*** MATERIAL FOR THIS EXERCISE Section Begins ***
(** X16.  [summarize] raises a [TypeError] when no frame time has been
    recorded.  Otherwise every percentile index it reads is inside the
    sorted array: it completes, logs five percentiles that are recorded
    frame times, with the least and the greatest recorded frame time as
    minimum and maximum, and empties the record. *)
Theorem X16_summarize_reads_inside_the_frame_times (this : StandardGame.Game) :
  (StandardGame.frameTimes this = [] -> StandardGame.summarize this = TypeError) /\
  (StandardGame.frameTimes this <> [] ->
   exists percentiles mn mx mean,
     StandardGame.summarize this
     = Normal (StandardGame.setFrameTimes this [],
               [StandardGame.Log percentiles mn mx mean]) /\
     length percentiles = 5%nat /\
     In mn (StandardGame.frameTimes this) /\ In mx (StandardGame.frameTimes this) /\
     (forall x, In x (StandardGame.frameTimes this) -> (mn <= x)%Q /\ (x <= mx)%Q) /\
     (forall p, In p percentiles -> In p (StandardGame.frameTimes this))).
Proof. exact (summarize_spec this). Qed.

Section ClockFacts.

Import StandardGame.
Local Open Scope Q_scope.
Lemma create_batch_single_entity_witness :
  ∃ out self',
    create_batch [[0; 0; 0]%Z] false false
      (set_entity_to_index (index_dict ["a"]) Example.reader)
    = (inr out, self')
    ∧ out !! Ports_Input_question
      = Some (Array2 [[0; 0; 0]; [0; 0; 0]; [0; 0; 0]; [0; 0; 0]; [0; 0; 0]]%Z).
Proof.
  destruct (create_batch_single_entity
              (set_entity_to_index (index_dict ["a"]) Example.reader)
              (index_dict ["a"]) [[0; 0; 0]%Z] false 2)
    as (out & self' & Hrun & Hq).
  - reflexivity.
  - by vm_compute.
  - by repeat constructor.
  - by vm_compute.
  - by exists out, self'.
Defined.

Lemma create_batch_malformed_row_witness :
  length [0; 0]%Z ≠ 3%nat
  ∧ (create_batch (Example.positives ++ [0; 0]%Z :: []) false true
       Example.reader).1 = inl ValueError.
Proof.
  assert (length [0; 0]%Z ≠ 3%nat) as Hlen by done.
  split; [exact Hlen|].
  destruct (create_batch_malformed_row Example.reader Example.positives []
              [0; 0]%Z true Hlen) as [_ Hrun].
  apply (Hrun Example.entities 2%Z).
  - reflexivity.
  - by apply example_entities_nonempty.
  - exact example_positives_triples.
  - exact example_num_negative.
Defined.

Lemma create_batch_keeps_indices_valid_witness :
  ∃ rows out self',
    create_batch Example.positives false true Example.reader = (inr out, self')
    ∧ out !! Ports_Input_question = Some (Array2 rows)
    ∧ ∀ row, row ∈ rows → length row = 3%nat.
Proof.
  destruct (create_batch_keeps_indices_valid Example.reader Example.entities
              Example.predicates Example.positives true 2 eq_refl
              example_positives_valid example_num_negative)
    as (rows & out & self' & Hrun & Hq & Hrows).
  exists rows, out, self'. split; [exact Hrun|]. split; [exact Hq|].
  intros row Hrow. by destruct (Hrows row Hrow) as (s & p & o & -> & _).
Defined.

Lemma create_batch_keys_are_ports_witness :
  ∃ out,
    create_batch Example.positives true true Example.reader
    = (inr out, Example.reader)
    ∧ is_Some (out !! Ports_Target_target_index).
Proof.
  eexists. split; [apply create_batch_eval|].
  apply (create_batch_keys_are_ports Example.reader Example.positives true true
           _ Example.reader (create_batch_eval _ _ _)).
  right. split; [done|]. by left.
Defined.

Lemma create_batch_advances_random_source_witness :
  ∃ out,
    create_batch Example.positives false true Example.reader
    = (inr out,
       set_kbp_rng
         (advance (rt := Example.runtime_a) 8 4
            (_kbp_rng Example.reader)) Example.reader).
Proof.
  destruct (create_batch_advances_random_source Example.reader Example.entities
              Example.positives true 2) as (out & Hrun).
  - reflexivity.
  - by apply example_entities_nonempty.
  - exact example_positives_triples.
  - exact example_num_negative.
  - exists out. exact Hrun.
Defined.

Lemma training_pipeline_witness :
  ∃ positives out self' rows,
    preprocess (Score := Z) (fst <$> Example.facts) None false
      (setup_from_data Example.facts Example.reader).2
    = (inr positives, (setup_from_data Example.facts Example.reader).2)
    ∧ create_batch positives false true
        (setup_from_data Example.facts Example.reader).2
      = (inr out, self')
    ∧ out !! Ports_Input_question = Some (Array2 rows)
    ∧ length rows = 10%nat.
Proof.
  destruct (training_pipeline Example.facts Example.reader true None 2
              example_facts_wellformed example_num_negative)
    as (E & P & positives & out & self' & rows & _ & _ & Hpre & Hrun & Hq & Hn & _).
  by exists positives, out, self', rows.
Defined.

Lemma output_module_logit_count_witness :
  __call__ [{| question := "a r b" |}] [3; 4]%Z tt
  = (inr [{| text := "a r b"; score := 3%Z |}], tt)
  ∧ __call__ [{| question := "a r b" |}; {| question := "c r d" |}]
      [3]%Z tt
    = (inl IndexError, tt).
Proof.
  split.
  - destruct (output_module_logit_count [{| question := "a r b" |}] [3; 4]%Z)
      as [Hlong _].
    destruct Hlong as [Hrun _]; [simpl; lia|]. exact Hrun.
  - destruct (output_module_logit_count
                [{| question := "a r b" |}; {| question := "c r d" |}] [3]%Z)
      as [_ Hshort].
    apply Hshort. simpl. lia.
Defined.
*** MATERIAL FOR THIS EXERCISE Section Ends ***
Quote the data in full, keeping each word unchanged.

• [WRITTEN ANSWER]
(** X16.  [summarize] raises a [TypeError] when no frame time has been
    recorded.  Otherwise every percentile index it reads is inside the
    sorted array: it completes, logs five percentiles that are recorded
    frame times, with the least and the greatest recorded frame time as
    minimum and maximum, and empties the record. *)
Theorem X16_summarize_reads_inside_the_frame_times (this : StandardGame.Game) :
  (StandardGame.frameTimes this = [] -> StandardGame.summarize this = TypeError) /\
  (StandardGame.frameTimes this <> [] ->
   exists percentiles mn mx mean,
     StandardGame.summarize this
     = Normal (StandardGame.setFrameTimes this [],
               [StandardGame.Log percentiles mn mx mean]) /\
     length percentiles = 5%nat /\
     In mn (StandardGame.frameTimes this) /\ In mx (StandardGame.frameTimes this) /\
     (forall x, In x (StandardGame.frameTimes this) -> (mn <= x)%Q /\ (x <= mx)%Q) /\
     (forall p, In p percentiles -> In p (StandardGame.frameTimes this))).
Proof. exact (summarize_spec this). Qed.

Section ClockFacts.

Import StandardGame.
Local Open Scope Q_scope.
Lemma create_batch_single_entity_witness :
  ∃ out self',
    create_batch [[0; 0; 0]%Z] false false
      (set_entity_to_index (index_dict ["a"]) Example.reader)
    = (inr out, self')
    ∧ out !! Ports_Input_question
      = Some (Array2 [[0; 0; 0]; [0; 0; 0]; [0; 0; 0]; [0; 0; 0]; [0; 0; 0]]%Z).
Proof.
  destruct (create_batch_single_entity
              (set_entity_to_index (index_dict ["a"]) Example.reader)
              (index_dict ["a"]) [[0; 0; 0]%Z] false 2)
    as (out & self' & Hrun & Hq).
  - reflexivity.
  - by vm_compute.
  - by repeat constructor.
  - by vm_compute.
  - by exists out, self'.
Defined.

Lemma create_batch_malformed_row_witness :
  length [0; 0]%Z ≠ 3%nat
  ∧ (create_batch (Example.positives ++ [0; 0]%Z :: []) false true
       Example.reader).1 = inl ValueError.
Proof.
  assert (length [0; 0]%Z ≠ 3%nat) as Hlen by done.
  split; [exact Hlen|].
  destruct (create_batch_malformed_row Example.reader Example.positives []
              [0; 0]%Z true Hlen) as [_ Hrun].
  apply (Hrun Example.entities 2%Z).
  - reflexivity.
  - by apply example_entities_nonempty.
  - exact example_positives_triples.
  - exact example_num_negative.
Defined.

Lemma create_batch_keeps_indices_valid_witness :
  ∃ rows out self',
    create_batch Example.positives false true Example.reader = (inr out, self')
    ∧ out !! Ports_Input_question = Some (Array2 rows)
    ∧ ∀ row, row ∈ rows → length row = 3%nat.
Proof.
  destruct (create_batch_keeps_indices_valid Example.reader Example.entities
              Example.predicates Example.positives true 2 eq_refl
              example_positives_valid example_num_negative)
    as (rows & out & self' & Hrun & Hq & Hrows).
  exists rows, out, self'. split; [exact Hrun|]. split; [exact Hq|].
  intros row Hrow. by destruct (Hrows row Hrow) as (s & p & o & -> & _).
Defined.

Lemma create_batch_keys_are_ports_witness :
  ∃ out,
    create_batch Example.positives true true Example.reader
    = (inr out, Example.reader)
    ∧ is_Some (out !! Ports_Target_target_index).
Proof.
  eexists. split; [apply create_batch_eval|].
  apply (create_batch_keys_are_ports Example.reader Example.positives true true
           _ Example.reader (create_batch_eval _ _ _)).
  right. split; [done|]. by left.
Defined.

Lemma create_batch_advances_random_source_witness :
  ∃ out,
    create_batch Example.positives false true Example.reader
    = (inr out,
       set_kbp_rng
         (advance (rt := Example.runtime_a) 8 4
            (_kbp_rng Example.reader)) Example.reader).
Proof.
  destruct (create_batch_advances_random_source Example.reader Example.entities
              Example.positives true 2) as (out & Hrun).
  - reflexivity.
  - by apply example_entities_nonempty.
  - exact example_positives_triples.
  - exact example_num_negative.
  - exists out. exact Hrun.
Defined.

Lemma training_pipeline_witness :
  ∃ positives out self' rows,
    preprocess (Score := Z) (fst <$> Example.facts) None false
      (setup_from_data Example.facts Example.reader).2
    = (inr positives, (setup_from_data Example.facts Example.reader).2)
    ∧ create_batch positives false true
        (setup_from_data Example.facts Example.reader).2
      = (inr out, self')
    ∧ out !! Ports_Input_question = Some (Array2 rows)
    ∧ length rows = 10%nat.
Proof.
  destruct (training_pipeline Example.facts Example.reader true None 2
              example_facts_wellformed example_num_negative)
    as (E & P & positives & out & self' & rows & _ & _ & Hpre & Hrun & Hq & Hn & _).
  by exists positives, out, self', rows.
Defined.

Lemma output_module_logit_count_witness :
  __call__ [{| question := "a r b" |}] [3; 4]%Z tt
  = (inr [{| text := "a r b"; score := 3%Z |}], tt)
  ∧ __call__ [{| question := "a r b" |}; {| question := "c r d" |}]
      [3]%Z tt
    = (inl IndexError, tt).
Proof.
  split.
  - destruct (output_module_logit_count [{| question := "a r b" |}] [3; 4]%Z)
      as [Hlong _].
    destruct Hlong as [Hrun _]; [simpl; lia|]. exact Hrun.
  - destruct (output_module_logit_count
                [{| question := "a r b" |}; {| question := "c r d" |}] [3]%Z)
      as [_ Hshort].
    apply Hshort. simpl. lia.
Defined.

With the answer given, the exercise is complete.